## What you will do
Repeat, line for line, the entries below from the first line to the line containing "(** ** Audio decoding *)", counting both ends.

## Supplied information
────────────────────────────────────────
(** * earshot: the whisper serving layer (server.cpp)

    A shallow embedding of [backend/whisper-custom/server/server.cpp]:
    the in-memory WAV decoder, the per-request parameter overlay, the HTTP
    handlers for /inference, /stream, /hot_stream and /load, and the
    WebSocket handler for /hot_stream.

    Conventions.
    - [float] values are rationals.  Every float the decoder produces is
      [static_cast<float>(s) / 32768.0f] for a 16-bit [s]; both the cast and
      the division by a power of two are exact in binary32, so [Q] is exact
      there.
    - The inference engine (whisper.h) and the calls into the C library and
      the operating system are not part of the source; they are the fields
      of the records [whisper_api] and [system_api], which every handler
      takes as arguments.
    - A handler is a function from its inputs and the state it captures to
      an observable trace, a response and the new state. *)

From Stdlib Require Import List ZArith NArith QArith Qabs Bool Lia.
From Stdlib Require Import Strings.String Strings.Ascii Strings.Byte.
From Stdlib Require Import Numbers.DecimalString.
Import ListNotations.

Set Warnings "-register-all,-abstract-large-number".

Close Scope Q_scope.
Open Scope string_scope.
Open Scope list_scope.
Open Scope nat_scope.

(** ** Audio decoding *)

(** Sizes of vectors and buffers are [size_t] values, kept in [N]. *)
Definition vsize {A} (v : list A) : N := N.of_nat (List.length v).

Definition WHISPER_SAMPLE_RATE : N := 16000.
────────────────────────────────────────
## Answer
(** * earshot: the whisper serving layer (server.cpp)

    A shallow embedding of [backend/whisper-custom/server/server.cpp]:
    the in-memory WAV decoder, the per-request parameter overlay, the HTTP
    handlers for /inference, /stream, /hot_stream and /load, and the
    WebSocket handler for /hot_stream.

    Conventions.
    - [float] values are rationals.  Every float the decoder produces is
      [static_cast<float>(s) / 32768.0f] for a 16-bit [s]; both the cast and
      the division by a power of two are exact in binary32, so [Q] is exact
      there.
    - The inference engine (whisper.h) and the calls into the C library and
      the operating system are not part of the source; they are the fields
      of the records [whisper_api] and [system_api], which every handler
      takes as arguments.
    - A handler is a function from its inputs and the state it captures to
      an observable trace, a response and the new state. *)

From Stdlib Require Import List ZArith NArith QArith Qabs Bool Lia.
From Stdlib Require Import Strings.String Strings.Ascii Strings.Byte.
From Stdlib Require Import Numbers.DecimalString.
Import ListNotations.

Set Warnings "-register-all,-abstract-large-number".

Close Scope Q_scope.
Open Scope string_scope.
Open Scope list_scope.
Open Scope nat_scope.

(** ** Audio decoding *)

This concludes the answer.